Suara. com awut-awutan Pada momen Hari Ayah Nasional yang selalu diperingati setiap 12 November, mestinya kita semua menyadari betapa pentingnya karakter dan kasih sayang ayah dalam kehidupan.

Sosok ayah tidak hanya semata-mata menanggung beban untuk menghidupi keluarganya, tetapi juga bermanfaat bagi kesibukan anaknya.

Sayangnya, ayah sering dianggap lebih roman pada anak perempuannya daripada budak laki-laki. Tapi, apakah benar seluruh ayah lebih sayang anak perempuannya?

Taat pemindaian otak dan rekaman hubungan sehari-hari orangtua dengan anak-anaknya, menjumpai ayah lebih perhatian dan responsif terhadap kebutuhan anak-anak perempuan daripada anak-anak laki-laki.

Menangkap Juga: Kontrol Kolesterol dan Kesehatan Jantung, Coba Konsumsi Dua Apel Sehari

Ayah selalu lebih sering menyanyi dan berbicara terbuka tentang emosinya pada bujang perempuan, termasuk kesedihan.
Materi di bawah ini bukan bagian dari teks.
(** With inputs that pass validation, a zero threshold panics at the first
    write to the empty coefficient buffer, and a negative one panics in
    [make], whatever the entropy source does. *)
Lemma CreateShares_nonpositive_threshold
      (src : entropy) (secret : list byte) (n t : Z) :
  validate (length secret) n t = None ->
  (t <= 0)%Z ->
  exists p, CreateShares src secret n t = Panic p.
Proof.
  intros Hv Ht. rewrite CreateShares_valid by assumption.
  destruct (Z.ltb_spec t 0); [eexists; reflexivity|].
  destruct (Z.eqb_spec t 0); [eexists; reflexivity | lia].
Qed.

(** ** The claims *)

(** C1. Whenever [CreateShares] returns a share set without error, every
    duplicate-free selection [sub] of its shares, in any order, with at least
    [max threshold 2] members has distinct index bytes, and [RecoverSecret]
    applied to it, wherever the selected shares are stored, returns exactly
    the original secret. *)
Theorem C1_recover_generated_shares
        (src : entropy) (secret : list byte) (sharesCount threshold : Z)
        (shares sub : ShareSet) :
  CreateShares src secret sharesCount threshold = Ok shares ->
  NoDup sub ->
  incl sub shares ->
  (Z.max threshold 2 <= Z.of_nat (length sub))%Z ->
  NoDup (map (hd x00) sub)
  /\ forall (h : heap) (refs : list ref),
      Forall (fun r => (r < length h)%nat) refs ->
      map (cell h) refs = sub ->
      recover h refs = Ok secret.
Proof.
  intros Hok Hnd Hincl Hsize.
  destruct (CreateShares_ok _ _ _ _ Hok) as (Hs & Hn & Ht & ->).
  set (t := Z.to_nat threshold) in *.
  set (n := Z.to_nat sharesCount) in *.
  assert (Hsub : forall s, In s sub ->
                           s = share_of src t secret (hd x00 s)).
  { intros s Hin. apply (@shares_spec_in src t secret n). now apply Hincl. }
  assert (Hidx : NoDup (map (hd x00) sub)).
  { apply NoDup_map_in; [|assumption].
    intros x y Hx Hy Heq.
    rewrite (Hsub x Hx), (Hsub y Hy), Heq. reflexivity. }
  split; [exact Hidx|].
  intros h refs Hvalid Hmap.
  rewrite recover_run by assumption. rewrite Hmap.
  assert (Hlen : (length sub <= n)%nat).
  { rewrite <- (shares_spec_length src t secret n).
    now apply NoDup_incl_length. }
  rewrite (@recover_check_pass sub (Z.of_nat (S (length secret)))).
  - f_equal. apply (@recover_spec_generated src t); try assumption.
    unfold t. lia.
  - unfold n in Hlen. lia.
  - lia.
  - apply Forall_forall. intros s Hin.
    rewrite (Hsub s Hin), share_of_length. reflexivity.
Qed.

Lemma C1_witness :
  NoDup (map (hd x00) sample_subset)
  /\ forall (h : heap) (refs : list ref),
      Forall (fun r => (r < length h)%nat) refs ->
      map (cell h) refs = sample_subset ->
      recover h refs = Ok sample_secret.
Proof.
  apply (@C1_recover_generated_shares sample_entropy sample_secret 3 2
                                      sample_shares sample_subset).
  - vm_compute. reflexivity.
  - vm_compute.
    apply NoDup_cons; [intros [H | []]; discriminate H|].
    apply NoDup_cons; [intros []|]. apply NoDup_nil.
  - intros s [<- | [<- | []]]; vm_compute; tauto.
  - vm_compute. discriminate.
Defined.

(** C2. For all bytes [a], [b]: [add] is commutative and self-inverse, [mul]
    is commutative, division undoes multiplication by a non-zero byte,
    multiplying by zero gives zero and dividing by zero gives zero. *)
Theorem C2_field_laws (a b : byte) :
  add a b = add b a
  /\ add a (add a b) = b
  /\ mul a b = mul b a
  /\ (b <> x00 -> div (mul a b) b = a)
  /\ mul a x00 = x00
  /\ div a x00 = x00.
Proof.
  repeat split.
  - ring.
  - ring.
  - ring.
  - intros Hb. field. exact Hb.
  - apply mul_0_r.
  - apply div_0_r.
Qed.

Lemma C2_witness : div (mul x53 xca) xca = x53.
Proof.
  apply (proj1 (proj2 (proj2 (proj2 (C2_field_laws x53 xca))))).
  discriminate.
Defined.
Lemma sound_mapM (l : list obj) (w w' : world) (cs : list (list item)) :
  mapM comp l w = Ok (cs, w') -> sound w (List.concat cs) w'.
Proof.
  revert w w' cs. induction l as [|x l IH]; intros w w' cs H.
  - apply ret_ok in H as [-> ->].
    apply sound_intro; try reflexivity. apply footprint_nil. lia.
  - cbn [mapM] in H.
    apply bind_ok in H as (c & w1 & H1 & H).
    apply bind_ok in H as (cs' & w2 & H2 & H).
    apply ret_ok in H as [-> ->].
    apply sound_comp in H1 as (F1 & L1 & P1).
    apply IH in H2 as (F2 & L2 & P2).
    apply sound_intro; try congruence.
    cbn [List.concat]. exact (footprint_seq _ _ _ _ _ P1 P2).
Qed.

Lemma sound_comp_exprlist (l : list obj) (w w' : world) (c : list item) :
  _comp_exprlist comp l w = Ok (c, w') -> sound w c w'.
Proof.
  rewrite comp_exprlist_run.
  destruct (mapM comp l w) as [[cs w1]|e|] eqn:H; try discriminate.
  intros Q. injection Q as <- <-.
  apply sound_mapM in H as (F & L & P).
  apply sound_intro; try assumption. now apply with_pops_footprint.
Qed.

Lemma sound_comp_begin (e : obj) (w w' : world) (c : list item) :
  _comp_begin comp e w = Ok (c, w') -> sound w c w'.
Proof.
  unfold _comp_begin. intros H.
  apply bind_ok in H as (l & w1 & H1 & H).
  apply lift_ok in H1 as [_ ->].
  now apply sound_comp_exprlist in H.
Qed.

Lemma sound_comp_definition (e : obj) (w w' : world) (c : list item) :
  _comp_definition comp e w = Ok (c, w') -> sound w c w'.
Proof.
  unfold _comp_definition. intros H.
  apply bind_ok in H as (v & w1 & H1 & H). apply lift_ok in H1 as [_ ->].
  apply bind_ok in H as (cv & w2 & H2 & H).
  apply bind_ok in H as (var & w3 & H3 & H). apply lift_ok in H3 as [_ ->].
  apply bind_ok in H as (n & w4 & H4 & H).
  apply value_encode_ok in H4 as [Pn ->].
  apply ret_ok in H as [-> ->].
  apply sound_comp in H2 as (F & L & P).
  apply sound_intro; try assumption.
  unfold _instr_seq, _instr. cbn [List.concat]. rewrite app_nil_r.
  pose proof P as (Le & _).
  apply (footprint_seq _ (next_label w2)); [exact P|].
  apply (footprint_seq _ (next_label w2));
    apply footprint_plain; try lia; [exact Pn|exact I].
Qed.

Lemma sound_comp_application (e : obj) (w w' : world) (c : list item) :
  _comp_application comp e w = Ok (c, w') -> sound w c w'.
Proof.
  unfold _comp_application. intros H.
  apply bind_ok in H as (ops & w1 & H1 & H). apply lift_ok in H1 as [_ ->].
  apply bind_ok in H as (args & w2 & H2 & H). apply lift_ok in H2 as [_ ->].
  apply bind_ok in H as (cs & w3 & H3 & H).
  apply bind_ok in H as (op & w4 & H4 & H). apply lift_ok in H4 as [_ ->].
  apply bind_ok in H as (cop & w5 & H5 & H).
  apply ret_ok in H as [-> ->].
  apply sound_mapM in H3 as (F3 & L3 & P3).
  apply sound_comp in H5 as (F5 & L5 & P5).
  apply sound_intro; try congruence.
  unfold _instr_seq, _instr. cbn [List.concat]. rewrite app_nil_r.
  pose proof P3 as (Le3 & _). pose proof P5 as (Le5 & _).
  assert (P4 : footprint (next_label w) (next_label w3)
                 (List.concat cs
                  ++ [Ins CALL_FUNCTION
                        (AInt (Z.of_nat (List.length args)))])).
  { apply (footprint_seq _ (next_label w3)); [exact P3|].
    apply footprint_plain; [lia|exact I]. }
  apply (footprint_app (next_label w) (next_label w5)
           (next_label w3) (next_label w5) (next_label w) (next_label w3)
           _ _ P5 P4); lia.
Qed.

Lemma sound_comp_if (e : obj) (w w' : world) (c : list item) :
  _comp_if comp e w = Ok (c, w') -> sound w c w'.
Proof.
  unfold _comp_if. intros H.
  apply bind_ok in H as (l1 & w1 & H1 & H).
  apply new_label_ok in H1 as [-> ->].
  apply bind_ok in H as (l2 & w2 & H2 & H).
  apply new_label_ok in H2 as [-> ->]. cbn [next_label labelstate frame] in H.
  apply bind_ok in H as (p & w3 & H3 & H). apply lift_ok in H3 as [_ ->].
  apply bind_ok in H as (cp & w4 & H4 & H).
  apply bind_ok in H as (q & w5 & H5 & H). apply lift_ok in H5 as [_ ->].
  apply bind_ok in H as (cc & w6 & H6 & H).
  apply bind_ok in H as (a & w7 & H7 & H). apply lift_ok in H7 as [_ ->].
  apply bind_ok in H as (ca & w8 & H8 & H).
  apply ret_ok in H as [-> ->].
  apply sound_comp in H4 as (F4 & L4 & (A1 & A2 & A3 & A4 & A5)).
  apply sound_comp in H6 as (F6 & L6 & (B1 & B2 & B3 & B4 & B5)).
  apply sound_comp in H8 as (F8 & L8 & (C1 & C2 & C3 & C4 & C5)).
  cbn [next_label labelstate frame] in *.
  apply sound_intro; try (cbn [frame labelstate]; congruence).
  cbn [next_label].
  unfold footprint, _instr_seq, _instr. cbn [List.concat].
  rewrite app_nil_r, ?marks_app, ?targets_app, ?subcodes_app.
  cbn [marks targets subcodes flat_map app].
  split; [lia|]. split; [|split; [|split]].
  - intros l Hl.
    repeat (apply in_app_iff in Hl as [Hl|Hl] || destruct Hl as [Hl|Hl]);
      try (apply A2 in Hl); try (apply B2 in Hl); try (apply C2 in Hl);
      try contradiction; lia.
  - apply NoDup_app; [exact A3| |].
    + apply NoDup_app; [exact B3| |].
      * constructor.
        -- intros Hl. apply in_app_iff in Hl as [Hl|[Hl|[]]];
             [apply C2 in Hl|]; lia.
        -- apply NoDup_app; [exact C3|repeat constructor; intros []|].
           intros l Hl [Hm|[]]. apply C2 in Hl. lia.
      * intros l Hl [Hm|Hm]; [apply B2 in Hl; lia|].
        apply in_app_iff in Hm as [Hm|[Hm|[]]];
          apply B2 in Hl; [apply C2 in Hm|]; lia.
    + intros l Hl Hm. apply A2 in Hl.
      apply in_app_iff in Hm as [Hm|[Hm|Hm]]; [apply B2 in Hm; lia|lia|].
      apply in_app_iff in Hm as [Hm|[Hm|[]]]; [apply C2 in Hm|]; lia.
  - intros l Hl.
    apply in_app_iff in Hl as [Hl|[Hl|Hl]].
    + apply in_app_iff. left. now apply A4.
    + subst l. apply in_app_iff. right. apply in_app_iff. right. now left.
    + apply in_app_iff in Hl as [Hl|[Hl|Hl]].
      * apply in_app_iff. right. apply in_app_iff. left. now apply B4.
      * subst l. apply in_app_iff. right. apply in_app_iff. right. right.
        apply in_app_iff. right. now left.
      * rewrite app_nil_r in Hl.
        apply in_app_iff. right. apply in_app_iff. right. right.
        apply in_app_iff. left. now apply C4.
  - rewrite app_nil_r. apply Forall_app. split; [exact A5|].
    apply Forall_app. now split.
Qed.
(** * Load Generator Client: the two dashboard front ends

    A shallow embedding of the request loop, the rolling log and chart
    windows and the aggregate counters of the two React front ends of
    the repository:

    - [Dashboard]: the GET variant with pending log entries, a latency
      chart and a window of 200 (src/unnamed/part_001);
    - [Simple]: the POST variant that logs after settlement, with a
      window of 50 (src/frontend/src/App.tsx).

    JavaScript runs these programs on one thread.  An [async] function
    runs without interruption up to an [await], where it is suspended
    with its local variables, and is resumed by the event loop when the
    awaited promise settles.  A call of [sendRequest] is therefore
    modelled as a pure dispatch function that returns the suspended
    frame, and a pure settle function that takes the frame and the
    outcome of the promise.  Timer ticks, promise settlements and user
    gestures are the events of a step function on the whole page.

    React state is updated with functional updaters ([setStats(prev =>
    ...)]) only; React applies them in call order, each to the result
    of the previous one, so a setter is modelled as the application of
    its updater to the current state.

    Counters and latencies are JavaScript numbers that only ever hold
    integers; they are modelled as [Z], which is exact below 2^53.
    The readings of [performance.now()] are taken as the rationals
    they denote, and their difference exactly.  The derived metrics
    divide and multiply; there the numbers are IEEE 754 binary64
    values ([SpecFloat]).

    The server that the front ends call is embedded in [Backend]: the
    opening of the database at start (src/unnamed/part_000), and the
    routes of [main] with the check of the database connection before
    the sample handlers (src/app/src/main.go). *)

From Stdlib Require Import ZArith QArith Qround Qpower Lqa String Ascii DecimalString.
From Stdlib Require Import Sorted.
From Stdlib Require Import Floats.SpecFloat.
From stdpp Require Import base list strings gmap.

Local Open Scope string_scope.
Local Open Scope list_scope.
Local Open Scope Z_scope.

(** ** The JavaScript and DOM values the programs use *)

Module JS.

(** A thrown value, as far as [error instanceof Error ? error.message
    : ...] can tell thrown values apart. *)
Inductive exn :=
| ErrorObj (message : string)
| NonError.

(** [arr.slice(start)]: a negative [start] counts from the end; the
    start index is clamped to the array. *)
Definition slice {A} (start : Z) (arr : list A) : list A :=
  let len := Z.of_nat (length arr) in
  let k := if start <? 0 then Z.max (len + start) 0 else Z.min start len in
  drop (Z.to_nat k) arr.

(** An integer in a template literal. *)
Definition show (n : Z) : string := NilZero.string_of_int (Z.to_int n).

(** [x || d] on the result of [parseInt]: [NaN] and [0] are falsy. *)
Definition or_default (x : option Z) (d : Z) : Z :=
  match x with
  | Some v => if v =? 0 then d else v
  | None => d
  end.
(** One turn of the result loop. *)
Definition build_result (products : list pydict) (similarities : list Q)
    (idx : nat) : result pydict :=
  do product <- list_item products idx;
  do s <- list_item similarities idx;
  Returned (<["similarity" := PyFloat s]> product).

(** The ranking step: lines 79-89 of [search_products]. *)
Definition rank_results (products : list pydict) (similarities : list Q)
    (top_k : Z) : result (list pydict) :=
  mapM_result (build_result products similarities) (top_indices similarities top_k).

Definition search_products (db : list pydict) (query_text : string) (top_k : Z)
  : result (list pydict) :=
  try_except
    (do loaded <- load_product_embeddings db;
     let '(products, embeddings) := loaded in
     if (length products =? 0)%nat then Returned []
     else
       do query_embedding <- embed_search_query query_text;
       do similarities <- cosine_similarity query_embedding embeddings;
       rank_results products similarities top_k)
    (λ _, Returned []).

Definition hybrid_search (db : list pydict) (query_text : string) (top_k : Z)
  : result (list pydict) :=
  search_products db query_text top_k.

End SemanticSearch.

(** ** Strings *)

Definition NL : string := String (Ascii.ascii_of_nat 10) "".
Definition DQ : string := String (Ascii.ascii_of_nat 34) "".

(** [needle in haystack] on two [str] *)
Fixpoint str_contains (needle haystack : string) : bool :=
  String.prefix needle haystack ||
  match haystack with
  | EmptyString => false
  | String _ haystack' => str_contains needle haystack'
  end.

(** ASCII case mapping; exact for [str.lower], [str.upper] and
    [str.title] on ASCII text. *)
Definition is_upper (c : Ascii.ascii) : bool :=
  (65 <=? Ascii.nat_of_ascii c) && (Ascii.nat_of_ascii c <=? 90).
Definition is_lower (c : Ascii.ascii) : bool :=
  (97 <=? Ascii.nat_of_ascii c) && (Ascii.nat_of_ascii c <=? 122).
Definition lower_char (c : Ascii.ascii) : Ascii.ascii :=
  if is_upper c then Ascii.ascii_of_nat (Ascii.nat_of_ascii c + 32) else c.
Definition upper_char (c : Ascii.ascii) : Ascii.ascii :=
  if is_lower c then Ascii.ascii_of_nat (Ascii.nat_of_ascii c - 32) else c.

Fixpoint ascii_lower (s : string) : string :=
  match s with
  | EmptyString => EmptyString
  | String c s' => String (lower_char c) (ascii_lower s')
  end.

Fixpoint ascii_upper (s : string) : string :=
  match s with
  | EmptyString => EmptyString
  | String c s' => String (upper_char c) (ascii_upper s')
  end.

(** [s.title()]: a letter that follows a letter is lower-cased, any other
    letter is upper-cased. *)
Fixpoint title_from (after_letter : bool) (s : string) : string :=
  match s with
  | EmptyString => EmptyString
  | String c s' =>
      String (if after_letter then lower_char c else upper_char c)
             (title_from (is_upper c || is_lower c) s')
  end.
Definition ascii_title (s : string) : string := title_from false s.

(** [s.split()]: the maximal runs of characters that are not white space
    (ASCII white space here: 9-13, 28-31 and 32). *)
Definition is_space (c : Ascii.ascii) : bool :=
  let n := Ascii.nat_of_ascii c in
  ((9 <=? n) && (n <=? 13)) || ((28 <=? n) && (n <=? 32)).

Fixpoint split_from (word : string) (s : string) : list string :=
  match s with
  | EmptyString => if String.eqb word "" then [] else [word]
  | String c s' =>
      if is_space c
      then (if String.eqb word "" then split_from "" s' else word :: split_from "" s')
      else split_from (word +:+ String c "") s'
  end.
Definition ascii_split (s : string) : list string := split_from "" s.

(** ** gpt_query_processor.py *)

(** The brand list and the category table of [create_fallback_parse], in
    the order the loops visit them. *)
Definition brands : list string :=
  ["whirlpool"; "ge"; "samsung"; "lg"; "frigidaire"; "bosch"; "kitchenaid"; "maytag"].

Definition categories : list (string * list string) :=
  [ ("refrigerator", ["fridge"; "refrigerator"; "freezer"]);
    ("dishwasher", ["dishwasher"]);
    ("washer", ["washer"; "washing machine"]);
    ("dryer", ["dryer"]) ].

Definition required_fields : list string :=
  ["intent"; "part_type"; "brand"; "category"; "keywords"].
Lemma marked_rows_ascending n pages :
  StronglySorted Z.lt pages -> Forall (fun p => 1 <= p) pages ->
  StronglySorted lt (marked_rows n pages).
Proof.
  unfold marked_rows. induction 1 as [|p pages Hs IH Hp]; intros Hpos.
  { constructor. }
  apply Forall_cons in Hpos as [Hp1 Hpos]. specialize (IH Hpos).
  rewrite filter_cons. case_decide; [|done].
  rewrite fmap_cons. constructor; [done|].
  apply Forall_fmap, Forall_forall. intros q Hq.
  apply list_elem_of_filter in Hq as [_ Hq].
  rewrite Forall_forall in Hp, Hpos. specialize (Hp q Hq). specialize (Hpos q Hq).
  simpl. lia.
Qed.

Lemma select_each_ascending pages : forall w,
  StronglySorted Z.lt pages -> Forall (fun p => 1 <= p) pages ->
  (forall (r : nat) p, r ∈ selection w -> p ∈ pages -> Z.of_nat r < p - 1) ->
  selection (select_each pages w) = selection w ++ marked_rows (count w) pages.
Proof.
  unfold marked_rows.
  induction pages as [|p pages IH]; intros w Hs Hpos Hbelow; simpl.
  { by rewrite (right_id_L [] (++)). }
  apply StronglySorted_cons in Hs as [Hp Hs].
  apply Forall_cons in Hpos as [Hp1 Hpos].
  rewrite Forall_forall in Hp.
  rewrite filter_cons. destruct (_ && _) eqn:Hc.
  - apply andb_true_iff in Hc as [_ Hlt]. rewrite decide_True by lia.
    rewrite IH; [|done|done|].
    + change (count (setSelected _ w)) with (count w). simpl.
      rewrite remove_row_fresh, <- (assoc_L (++)); [done|].
      intros Hin. specialize (Hbelow _ p Hin). rewrite elem_of_cons in Hbelow. lia.
    + intros r q Hr Hq. apply elem_of_setSelected in Hr as [Hr| ->].
      * apply (Hbelow r q Hr). by right.
      * specialize (Hp q Hq). lia.
  - apply andb_false_iff in Hc. rewrite decide_False by lia.
    apply IH; [done|done|]. intros r q Hr Hq. apply (Hbelow r q Hr). by right.
Qed.

Lemma load_page_selection d page_num st :
  selection (load_page d page_num st).1 = selection st.1
  /\ (count st.1 <= count (load_page d page_num st).1 <= S (count st.1))%nat.
Proof.
  destruct st as [w out]. unfold load_page.
  destruct (_ ≫= _); simpl; (split; [done|]); [|lia].
  unfold count, addItem. simpl. rewrite length_app. simpl. lia.
Qed.

Lemma load_each_selection d page_nums : forall st,
  let st' := fold_left (fun st page_num => load_page d page_num st) page_nums st in
  selection st'.1 = selection st.1
  /\ (count st'.1 <= count st.1 + length page_nums)%nat.
Proof.
  induction page_nums as [|n page_nums IH]; intros st; simpl.
  { split; [done|lia]. }
  destruct (IH (load_page d n st)) as [Hs Hc]. simpl in Hs, Hc.
  destruct (load_page_selection d n st) as [Hs' ?].
  split; [congruence|lia].
Qed.

(** [load_pages] leaves a list without selection, and with no more items
    than the document has pages. *)
Lemma load_pages_fresh pdf_doc w :
  selection (load_pages pdf_doc w).1 = []
  /\ forall d, pdf_doc = Some d -> (count (load_pages pdf_doc w).1 <= len d)%nat.
Proof.
  unfold load_pages. destruct (truthy pdf_doc) as [d'|] eqn:Ht.
  - pose proof (load_each_selection d' (seq 0 (len d')) (clear w, [])) as [Hs Hc].
    simpl in Hs, Hc. destruct (fold_left _ _ _) as [w' out]. simpl in *.
    split; [done|]. intros d ->. unfold truthy in Ht. case_match; [done|].
    injection Ht as ->. rewrite length_seq in Hc. unfold count in *. simpl. lia.
  - simpl. split; [done|]. unfold count. simpl. intros; lia.
Qed.

(** ** Selecting by range *)

Lemma selected_offsets_selection self : selected_offsets self = selection (page_list self).
Proof. unfold selected_offsets, selectedItems. apply map_id. Qed.

Section SelectionClaims.
Variable max_str_digits : nat.

(** C10. With a document loaded and a range entered, when the range parses
    to no page at all [select_pages] shows the error and hands back the
    window as it was: the pages selected before are still selected. *)
Theorem select_pages_nothing_valid self d :
  truthy (pdf_doc self) = Some d ->
  strip (range_input self) <> EmptyString ->
  parse_page_range max_str_digits (strip (range_input self)) (Z.of_nat (len d))
    = Return [] ->
  select_pages max_str_digits self
    = (self, [show_error No_valid_pages_in_the_specified_range])
  /\ selected_offsets (select_pages max_str_digits self).1 = selected_offsets self.
Proof.
  intros Hd Htext Hparse.
  assert (select_pages max_str_digits self
          = (self, [show_error No_valid_pages_in_the_specified_range])) as ->; [|done].
  unfold select_pages. rewrite Hd.
  destruct (strip (range_input self)) as [|c r]; [done|].
  by rewrite Hparse.
Qed.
Hal tersebut terjadi mungkin karena ayah lebih menerima perasaan anak perempuan daripada laki-laki.

Ilustrasi ayah & anaknya. (Unsplash/Picsea)

Menurut penelitian dalam jurnal American Psychological Association’s Behavioral Neuroscience, ayah kerap mengajak anak laki-laki melakukan permainan yang lebih kasar dan lebih sering menggunakan bahasa yang perkara dengan pencapaian.

Sedangkan, ayah pada budak perempuannya sering menggunakan bahasa valid yang berkaitan dengan kesuksesan akademis di masa depan.

“Kita harus menyadari pendirian bahwa gender bisa memengaruhi cara seseorang memperlakukan anak-anaknya, ” sekapur ketua peneliti Jennifer Mascaro, sejak Universitas Emory dikutip dari Medical Xpress.

Penelitian tersebut juga mengoreksi kemungkinan perbedaan perlakuan ayah ke anak laki-laki atau perempuannya dipengaruhi oleh respons otaknya.

Baca Juga: Waspada, Studi Baru Temukan Virus Corona Dapat Mengganggu Kesuburan Pria!

Sedangkan menurut teori kognitif sosial Albert Bandura dilansir sejak Hello Sehat, mengenai perkembangan seks bahwa ayah dan ibu seringkali memiliki persepsi tentang perilaku cepat bagi perbedaan jenis kelamin anak-anaknya.